(* ===== verification/WorldScene.v ===== *)
(** * Scenes: [crates/elura-world/src/scene.rs]

    The actor-style runtime of stateful scenes: a registry of live scenes, one task with a bounded mailbox
    per scene, and the operations that spawn, call, stop and shut down.  Any number of callers run the
    operations; a step is one access to shared state (an atomic, the registry under its lock, a channel) or
    one event of a scene's task.  What the application's hooks and commands do is the environment's: each
    ends in an outcome of [guarded] and leaves some scene behind.  A caller is its position in its
    operation; a [oneshot] between a caller and a scene's task is a slot keyed by the two.  The erasure of a
    command's output to [Any] and back is the identity. *)

From S2P Require Import Prelude CoreError.

Record SceneRuntimeConfig : Type := {
  mailbox_capacity : Z;
  handler_timeout : Z;
  tick_interval : option Z;
  shutdown_timeout : Z;
}.

Definition SceneRuntimeConfig_default : SceneRuntimeConfig :=
  {| mailbox_capacity := 64; handler_timeout := 5 * 1000000000; tick_interval := None;
     shutdown_timeout := 10 * 1000000000 |}.

Definition SceneRuntimeConfig_validate (self : SceneRuntimeConfig) : Result unit :=
  if (self.(mailbox_capacity) =? 0) || (self.(handler_timeout) =? 0) || (self.(shutdown_timeout) =? 0)
     || match self.(tick_interval) with Some interval => interval =? 0 | None => false end then
    Err (InvalidConfig "scene runtime limits must be positive")
  else Ok ().

Inductive SceneError : Type :=
| SceneAlreadyExists | SceneNotFound | SceneRuntimeClosed | SceneQueueFull | SceneUnavailable | SceneTimeout
| SceneHandler (error : Error) | ScenePanicked | SceneInternal (message : string).

Definition SceneResult (A : Type) : Type := result SceneError A.

Definition SceneError_display (self : SceneError) : string :=
  match self with
  | SceneAlreadyExists => "scene already exists"
  | SceneNotFound => "scene was not found"
  | SceneRuntimeClosed => "scene runtime is closed"
  | SceneQueueFull => "scene command queue is full"
  | SceneUnavailable => "scene is unavailable"
  | SceneTimeout => "scene operation timed out"
  | SceneHandler error => "scene handler failed: " ++ Error_display error
  | ScenePanicked => "scene handler panicked"
  | SceneInternal message => "scene runtime invariant failed: " ++ message
  end.

Definition Error_from_scene (error : SceneError) : Error :=
  match error with
  | SceneAlreadyExists => Error_business "SCENE_ALREADY_EXISTS" "scene already exists"
  | SceneNotFound => Error_business "SCENE_NOT_FOUND" "scene was not found"
  | SceneRuntimeClosed | SceneUnavailable => Unavailable
  | SceneQueueFull => QueueFull
  | SceneTimeout => Timeout
  | SceneHandler error => error
  | ScenePanicked => Internal "scene handler panicked"
  | SceneInternal message => Internal message
  end.

(** [guarded]: how a hook or a command ends under its deadline. *)
Inductive Guarded (A : Type) : Type :=
| Completed (r : Result A)
| TimedOut
| Panicked.
Arguments Completed {A} _.
Arguments TimedOut {A}.
Arguments Panicked {A}.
:::
§ Instructions for the task
A single number is the whole answer: the tally of lines above that contain "with".

§ Answer below
4